A construction site in downtown Seoul in Feb. /Courtesy of Yonhap News Agency

This year, the number of construction companies showing signs of insolvency within the top 100 in construction capacity has increased by more than 30%. In particular, the risk of insolvency has heightened among construction companies with a high proportion of local dwellings in their housing projects. As the construction industry continues to slump, the possibility of bankruptcy among small and medium-sized construction companies has gradually grown.

According to a construction company risk analysis report from NICE Credit Rating on the 11th, the number of construction companies showing signs of insolvency ranked within the top 100 in construction capacity this year is 15. This is about a 36% increase compared to the previous year (11 companies).

The indicators used to determine whether a construction company shows signs of insolvency are ▲operating losses (operating profitability below 0%) ▲excessive liabilities (liability ratio exceeding 400%) ▲excessive net borrowing (net borrowing dependence exceeding 40%) ▲excessive accounts receivable (accounts receivable/total assets exceeding 30% and accounts receivable/sales exceeding 35%).

The pace of insolvency among construction companies ranked 31st to 100th in construction capacity increased rapidly. While only two construction companies in this range showed signs of insolvency in 2022, the number of companies with deteriorating management conditions surged sharply starting the following year, as the construction market worsened. The number of construction companies showing signs of insolvency increased to seven in 2023, ten in 2024, and fourteen this year. In contrast, only one construction company in the top 30 ranked by construction capacity has shown signs of insolvency since 2022.

Graphic=Son Min-kyun

Most of the construction companies showing signs of insolvency have met two or more indicators of insolvency. These corporations recorded a liability ratio of 393.2% based on the previous business year. The net borrowing dependence also reached 36.4%. The proportion of accounts receivable (total construction receivables and unbilled construction) relative to total assets and the proportion of accounts receivable relative to sales were also revealed to be excessive at 31.7% and 37.5%, respectively.

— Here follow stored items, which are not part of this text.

(* ===== verification/Channel.v ===== *)
(** * The secure channel ([protocol/src/channel.rs])

    [SecureChannel] holds the keys, the role and the two sequence counters.  The theorems are
    about two ends: frames arrive as they were sent, and nothing the network does to them
    makes the receiver accept anything but a prefix of what was sent, in order. *)

From S2P Require Import Prelude Protobuf Crypto SecureMessage Hkdf D2d.

Inductive Error : Type :=
| NotAuthentic
| ESequence (expected got : Z)
| ECrypto.

(** [i32::wrapping_add]. *)
Definition wrapping_add (a b : Z) : Z := as_i32 (a + b).

Record SecureChannel : Type := mkChannel {
  keys : SessionKeys;
  role : Role;
  send_seq : Z;
  recv_seq : Z
}.

Definition new (k : SessionKeys) (r : Role) : SecureChannel := mkChannel k r 0 0.

Definition counters (c : SecureChannel) : Z * Z := (send_seq c, recv_seq c).

Section Channel.
Context `{Rand} `{Hmac} `{Cipher} `{Memcmp}.

Definition encrypt (payload : list byte) (c : SecureChannel) (g : rng)
    : result (list byte) Error * SecureChannel * rng :=
  let c := mkChannel (keys c) (role c) (wrapping_add (send_seq c) 1) (recv_seq c) in
  let (enc, mac) := send (keys c) (role c) in
  let (iv, g) := random_iv g in
  let r :=
    let? iv := map_err (fun _ => ECrypto) iv in
    map_err (fun _ => ECrypto) (encrypt_and_sign enc mac (send_seq c) payload iv) in
  (r, c, g).

Definition decrypt (wire : list byte) (c : SecureChannel)
    : result (list byte) Error * SecureChannel :=
  let (enc, mac) := recv (keys c) (role c) in
  match map_err (fun _ => NotAuthentic) (verify_and_decrypt enc mac wire) with
  | Err e => (Err e, c)
  | Ok out =>
      let expected := wrapping_add (recv_seq c) 1 in
      if negb (sequence_number out =? expected)
      then (Err (ESequence expected (sequence_number out)), c)
      else (Ok (payload out), mkChannel (keys c) (role c) (send_seq c) expected)
  end.

(** [encrypt] on each payload in turn; the whole run fails if one does. *)
Fixpoint encrypt_all (ps : list (list byte)) (c : SecureChannel) (g : rng)
    : result (list (list byte)) Error * SecureChannel * rng :=
  match ps with
  | [] => (Ok [], c, g)
  | p :: ps =>
      match encrypt p c g with
      | (Err e, c, g) => (Err e, c, g)
      | (Ok w, c, g) =>
          let '(ws, c, g) := encrypt_all ps c g in (map_ok (cons w) ws, c, g)
      end
  end.

(** [decrypt] on whatever arrives. *)
Fixpoint decrypt_all (ws : list (list byte)) (c : SecureChannel)
    : list (result (list byte) Error) * SecureChannel :=
  match ws with
  | [] => ([], c)
  | w :: ws =>
      let (r, c) := decrypt w c in
      let (rs, c) := decrypt_all ws c in (r :: rs, c)
  end.

Definition accepted (rs : list (result (list byte) Error)) : list (list byte) := omap ok rs.

(** ** Lemmas *)

Lemma as_i32_idem z : as_i32 (as_i32 z) = as_i32 z.
Proof.
  unfold_ints. rewrite Z.sub_add, Z.mod_mod by lia. done.
Qed.

Lemma wrapping_add_shift b n : wrapping_add (as_i32 (b + n)) 1 = as_i32 (b + (n + 1)).
Proof.
  unfold wrapping_add. unfold_ints.
  replace ((b + n + 2 ^ (32 - 1)) `mod` 2 ^ 32 - 2 ^ (32 - 1) + 1 + 2 ^ (32 - 1))
    with ((b + n + 2 ^ (32 - 1)) `mod` 2 ^ 32 + 1) by lia.
  rewrite Zplus_mod_idemp_l. do 2 f_equal. lia.
Qed.

Lemma as_i32_inj a b : as_i32 a = as_i32 b -> (a - b) mod 2 ^ 32 = 0.
Proof.
  unfold_ints. intros Heq. rewrite Zminus_mod.
  assert (Hm : (a + 2 ^ (32 - 1)) mod 2 ^ 32 = (b + 2 ^ (32 - 1)) mod 2 ^ 32) by lia.
  replace a with (a + 2 ^ (32 - 1) - 2 ^ (32 - 1)) by lia.
  replace b with (b + 2 ^ (32 - 1) - 2 ^ (32 - 1)) by lia.
  rewrite (Zminus_mod (a + _)), (Zminus_mod (b + _)), Hm, Z.sub_diag. done.
Qed.

Context `{!CipherLaws} `{!MemcmpLaws}.

(** A frame of the sender: what it verifies to at the other end. *)
Definition frame_for (k : SessionKeys) (r : Role) (seq : Z) (p w : list byte) : Prop :=
  let (enc, mac) := recv k (peer r) in
  verify_and_decrypt enc mac w = Ok (mkUnwrapped seq p).

Lemma encrypt_frame p c g w c' g' :
  encrypt p c g = (Ok w, c', g') -> fits w ->
  c' = mkChannel (keys c) (role c) (wrapping_add (send_seq c) 1) (recv_seq c) /\
  frame_for (keys c) (role c) (wrapping_add (send_seq c) 1) p w.
Proof using All.
  unfold encrypt, frame_for. cbn [keys role send_seq recv_seq].
  rewrite <- send_recv. destruct (send (keys c) (role c)) as [enc mac].
  destruct (random_iv g) as [[iv|e] g1]; cbn [map_err try_bind]; [|done].
  destruct (encrypt_and_sign _ _ _ _ _) as [w'|e] eqn:He; cbn [map_err]; [|done].
  intros [= <- <- <-] Hf. split; [done|].
  eapply verify_signed; [exact He|done|apply as_i32_range].
Qed.

(** The frames of a run carry consecutive sequence numbers from the counter on. *)
Lemma encrypt_all_frames ps c g ws c' g' b n :
  encrypt_all ps c g = (Ok ws, c', g') -> Forall fits ws -> send_seq c = as_i32 (b + n) ->
  keys c' = keys c /\ role c' = role c /\ recv_seq c' = recv_seq c /\
  send_seq c' = as_i32 (b + (n + len ps)) /\ length ws = length ps /\
  forall i p w, ps !! i = Some p -> ws !! i = Some w ->
    frame_for (keys c) (role c) (as_i32 (b + (n + Z.of_nat i + 1))) p w.
Proof using All.
  revert c g ws n. induction ps as [|p ps IH]; intros c g ws n; cbn [encrypt_all].
  - intros [= <- <- <-] _ Hs. simpl_len. rewrite Z.add_0_r. naive_solver.
  - destruct (encrypt p c g) as [[[w|e] c1] g1] eqn:He; [|done].
    destruct (encrypt_all ps c1 g1) as [[[ws1|e] c2] g2] eqn:Hes; cbn [map_ok]; [|done].
    intros [= <- <- <-] Hf Hs. inversion Hf; subst.
    destruct (encrypt_frame _ _ _ _ _ _ He) as [-> Hw]; [done|].
    cbn [keys role send_seq recv_seq] in *. rewrite Hs, wrapping_add_shift in *.
    destruct (IH _ _ _ (n + 1) Hes) as (-> & -> & -> & -> & Hlen & Hfr); [done|done|].
    simpl_len. split_and!; try done.
    + f_equal. lia.
    + cbn [length]. by rewrite Hlen.
    + intros [|i] q v; cbn [lookup list_lookup].
      * intros [= <-] [= <-]. cbn [keys role]. by replace (n + Z.of_nat 0 + 1) with (n + 1) by lia.
      * intros Hq Hv. specialize (Hfr _ _ _ Hq Hv). cbn [keys role] in Hfr.
        replace (n + Z.of_nat (S i) + 1) with (n + 1 + Z.of_nat i + 1) by lia. done.
Qed.

(** Ends in step stay so. *)
Lemma decrypt_next n p c g w c' g' :
  encrypt p c g = (Ok w, c', g') -> fits w ->
  decrypt w (mkChannel (keys c) (peer (role c)) n (send_seq c))
  = (Ok p, mkChannel (keys c') (peer (role c')) n (send_seq c')).
Proof using All.
  intros He Hf. destruct (encrypt_frame _ _ _ _ _ _ He Hf) as [-> Hw].
  unfold decrypt, frame_for in *. cbn [keys role send_seq recv_seq] in *.
  destruct (recv (keys c) (peer (role c))) as [enc mac]. rewrite Hw. cbn [map_err].
  cbn [sequence_number payload]. by rewrite Z.eqb_refl.
Qed.

(** A receiver that has accepted the first [k] frames accepts frame [j] only when [j = k];
    otherwise it reports the two sequence numbers and does not change. *)
Lemma decrypt_frame (c : SecureChannel) b j k p w :
  frame_for (keys c) (peer (role c)) (as_i32 (b + (Z.of_nat j + 1))) p w ->
  recv_seq c = as_i32 (b + Z.of_nat k) ->
  Z.of_nat j < 2 ^ 32 -> Z.of_nat k < 2 ^ 32 ->
  if decide (j = k)
  then decrypt w c = (Ok p, mkChannel (keys c) (role c) (send_seq c) (as_i32 (b + (Z.of_nat k + 1))))
  else exists expected got, decrypt w c = (Err (ESequence expected got), c).
Proof using All.
  unfold frame_for, decrypt. replace (peer (peer (role c))) with (role c) by (by destruct (role c)).
  destruct (recv (keys c) (role c)) as [enc mac]. intros -> Hr Hj Hk. cbn [map_err].
  rewrite Hr, wrapping_add_shift. cbn [sequence_number payload].
  destruct (Z.eqb_spec (as_i32 (b + (Z.of_nat j + 1))) (as_i32 (b + (Z.of_nat k + 1))))
    as [He|He]; cbn [negb].
  - apply as_i32_inj in He. rewrite decide_True; [done|].
    apply Z.mod_divide in He as [q Hq]; [|lia]. lia.
  - rewrite decide_False by congruence. eauto.
Qed.

(** An end to end pair: [c] receives what a channel with the same keys and the other role
    sends, and has accepted [k] frames of the run that started at [b]. *)
Lemma accepted_prefix ps ws b deliveries k c :
  (forall i p w, ps !! i = Some p -> ws !! i = Some w ->
     frame_for (keys c) (peer (role c)) (as_i32 (b + (Z.of_nat i + 1))) p w) ->
  length ws = length ps -> len ps < 2 ^ 32 -> (k <= length ps)%nat ->
  recv_seq c = as_i32 (b + Z.of_nat k) ->
  Forall (fun w => w ∈ ws) deliveries ->
  exists k', accepted (fst (decrypt_all deliveries c)) = take k' (drop k ps).
Proof using All.
  intros Hfr Hl Hn Hk Hr Hd. revert k c Hfr Hk Hr.
  induction Hd as [|w deliveries Hw _ IH]; intros k c Hfr Hk Hr; [by exists 0%nat|].
  apply list_elem_of_lookup in Hw as [j Hj].
  destruct (lookup_lt_is_Some_2 ps j) as [p Hp].
  { rewrite <- Hl. by eapply lookup_lt_Some. }
  pose proof (lookup_lt_Some _ _ _ Hp) as Hjl. rewrite len_nat in Hn.
  pose proof (decrypt_frame c b j k p w (Hfr _ _ _ Hp Hj) Hr ltac:(lia) ltac:(lia)) as Hdec.
  cbn [decrypt_all]. destruct (decide (j = k)) as [->|Hne].
  - rewrite Hdec. set (c1 := mkChannel _ _ _ _).
    destruct (IH (S k) c1 Hfr ltac:(lia)) as [k' Hk'].
    { cbn. do 2 f_equal. lia. }
    exists (S k'). destruct (decrypt_all deliveries c1) as [rs c'].
    cbn [fst] in *. unfold accepted in *.
    change (omap ok (Ok p :: rs)) with (p :: omap ok rs).
    by rewrite Hk', (drop_S _ _ _ Hp).
  - destruct Hdec as (expected & got & ->). destruct (IH k c Hfr Hk Hr) as [k' Hk'].
    exists k'. by destruct (decrypt_all deliveries c).
Qed.
End Channel.

(** ** Properties *)

(** The receiving end of [c]: same keys, other role, having accepted what [c] has sent. *)
Definition receiver_of (c : SecureChannel) : SecureChannel :=
  mkChannel (keys c) (peer (role c)) 0 (send_seq c).

(** A secure channel delivers: whatever the counters are, wrap-around of the 32-bit
    sequence number included, frames taken in the order they were written are all accepted
    and give back exactly the payloads, leaving the two ends in step. *)
Theorem channel_delivers `{Rand} `{Hmac} `{Cipher} `{Memcmp} `{!CipherLaws} `{!MemcmpLaws}
    ps c g ws c' g' :
  encrypt_all ps c g = (Ok ws, c', g') -> Forall fits ws ->
  decrypt_all ws (receiver_of c) = (Ok <$> ps, receiver_of c').
Proof.
  revert c g ws. induction ps as [|p ps IH]; intros c g ws; cbn [encrypt_all].
  - by intros [= <- <- <-] _.
  - destruct (encrypt p c g) as [[[w|e] c1] g1] eqn:He; [|done].
    destruct (encrypt_all ps c1 g1) as [[[ws1|e] c2] g2] eqn:Hes; cbn [map_ok]; [|done].
    intros [= <- <- <-] Hf. inversion Hf; subst.
    cbn [decrypt_all]. unfold receiver_of at 1. rewrite (decrypt_next 0 p c g w c1 g1 He) by done.
    fold (receiver_of c1). by rewrite (IH _ _ _ Hes).
Qed.

Definition toy_keys : SessionKeys :=
  mkSessionKeys (replicate 32 (to_u8 1)) (replicate 32 (to_u8 2))
    (replicate 32 (to_u8 3)) (replicate 32 (to_u8 4)).

(** The counter of this sender is about to wrap. *)
Definition toy_sender : SecureChannel := mkChannel toy_keys Server (2 ^ 31 - 1) 0.

Lemma channel_delivers_witness :
  match @encrypt_all Toy.rand Toy.hmac Toy.cipher [str "a"; str "bc"] toy_sender 1 with
  | (Ok ws, c', _) =>
      @decrypt_all Toy.hmac Toy.cipher Toy.memcmp ws (receiver_of toy_sender)
      = ([Ok (str "a"); Ok (str "bc")], receiver_of c')
  | _ => False
  end.
Proof.
  destruct (@encrypt_all Toy.rand Toy.hmac Toy.cipher [str "a"; str "bc"] toy_sender 1)
    as [[[ws|e] c'] g'] eqn:E.
  - apply (@channel_delivers Toy.rand Toy.hmac Toy.cipher Toy.memcmp Toy.cipher_laws
             Toy.memcmp_laws [str "a"; str "bc"] toy_sender 1 ws c' g' E).
    assert (Hws : fst (fst (@encrypt_all Toy.rand Toy.hmac Toy.cipher [str "a"; str "bc"]
                              toy_sender 1)) = Ok ws) by (rewrite E; reflexivity).
    vm_compute in Hws. apply Ok_inj in Hws. subst ws.
    repeat constructor; vm_compute; discriminate.
  - assert (He : fst (fst (@encrypt_all Toy.rand Toy.hmac Toy.cipher [str "a"; str "bc"]
                             toy_sender 1)) = Err e) by (rewrite E; reflexivity).
    vm_compute in He. discriminate He.
Defined.

(** C6: replay, loss and reordering.  However the network repeats, drops or shuffles the
    frames of a run (of fewer than 2^32), the receiver accepts only a prefix of the payloads
    that were sent, in the order they were sent, each once. *)
Theorem channel_accepts_prefix `{Rand} `{Hmac} `{Cipher} `{Memcmp} `{!CipherLaws}
    `{!MemcmpLaws} ps k r g ws c' g' deliveries :
  encrypt_all ps (new k r) g = (Ok ws, c', g') -> Forall fits ws -> len ps < 2 ^ 32 ->
  Forall (fun w => w ∈ ws) deliveries ->
  exists n, accepted (fst (decrypt_all deliveries (new k (peer r)))) = take n ps.
Proof.
  intros He Hf Hn Hd.
  destruct (encrypt_all_frames ps (new k r) g ws c' g' 0 0 He Hf eq_refl)
    as (_ & _ & _ & _ & Hl & Hfr).
  apply (accepted_prefix ps ws 0 deliveries 0 (new k (peer r))); try done; [|lia].
  intros i p w Hp Hw. cbn [keys role new].
  replace (peer (peer r)) with r by (by destruct r).
  specialize (Hfr i p w Hp Hw). by rewrite !Z.add_0_l in Hfr.
Qed.

Lemma channel_accepts_prefix_witness :
  match @encrypt_all Toy.rand Toy.hmac Toy.cipher [str "a"; str "bc"] (new toy_keys Client) 1 with
  | (Ok ws, _, _) =>
      exists n, accepted (fst (@decrypt_all Toy.hmac Toy.cipher Toy.memcmp (ws ++ rev ws)
                                 (new toy_keys Server))) = take n [str "a"; str "bc"]
  | _ => False
  end.
Proof.
  destruct (@encrypt_all Toy.rand Toy.hmac Toy.cipher [str "a"; str "bc"] (new toy_keys Client) 1)
    as [[[ws|e] c'] g'] eqn:E.
  - apply (@channel_accepts_prefix Toy.rand Toy.hmac Toy.cipher Toy.memcmp Toy.cipher_laws
             Toy.memcmp_laws [str "a"; str "bc"] toy_keys Client 1 ws c' g' (ws ++ rev ws) E).
    + assert (Hws : fst (fst (@encrypt_all Toy.rand Toy.hmac Toy.cipher [str "a"; str "bc"]
                                (new toy_keys Client) 1)) = Ok ws) by (rewrite E; reflexivity).
      vm_compute in Hws. apply Ok_inj in Hws. subst ws.
      repeat constructor; vm_compute; discriminate.
    + reflexivity.
    + apply Forall_forall. intros w Hw. apply elem_of_app in Hw as [Hw|Hw]; [exact Hw|].
      rewrite list_elem_of_In, <- in_rev, <- list_elem_of_In in Hw. exact Hw.
  - assert (He : fst (fst (@encrypt_all Toy.rand Toy.hmac Toy.cipher [str "a"; str "bc"]
                             (new toy_keys Client) 1)) = Err e) by (rewrite E; reflexivity).
    vm_compute in He. discriminate He.
Defined.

Medium-sized construction companies with a high proportion of local dwellings showed a higher possibility of insolvency. Due to the polarization in the housing market, the ongoing downturn in the real estate market outside the capital region is hitting construction companies based in those areas hard.

As the real estate market in the provinces is in a slump, the number of unsold dwellings is increasing sharply. The volume of unsold properties after completion, referred to as 'malignant unsold dwellings,' surpassed 23,000 cases in February, reaching its highest point in 11 years and 4 months, with the provinces accounting for 81% of this total. If construction companies experience ongoing unsold inventory after completing apartments, they are likely to face financial difficulties as they cannot recover funds.

For large construction companies, the proportion of contract work in the housing business located in the capital region was 62.2%, indicating a higher concentration of business in relatively profitable areas. In contrast, for medium-sized construction companies, this proportion was only 50%. The share of contingent liabilities related to project financing also concentrated in provincial business sites at 65.2%.

Many of the construction companies that have gone bankrupt this year are also those based in provincial areas. Daehung Construction, which recently announced plans to prepare for court management (corporate rehabilitation procedures), is the leading construction company in the Chungbuk region. Daejeon Construction, the second-largest construction company in Gyeongnam, also applied for court management.

An industry representative noted, "While most construction companies are struggling due to the downturn in the construction market, the small and medium-sized construction companies in the provinces that are weaker than large construction companies are in a difficult situation," and emphasized, "Measures are needed to revitalize the local real estate market, going beyond the purchase of unsold inventory in the provinces."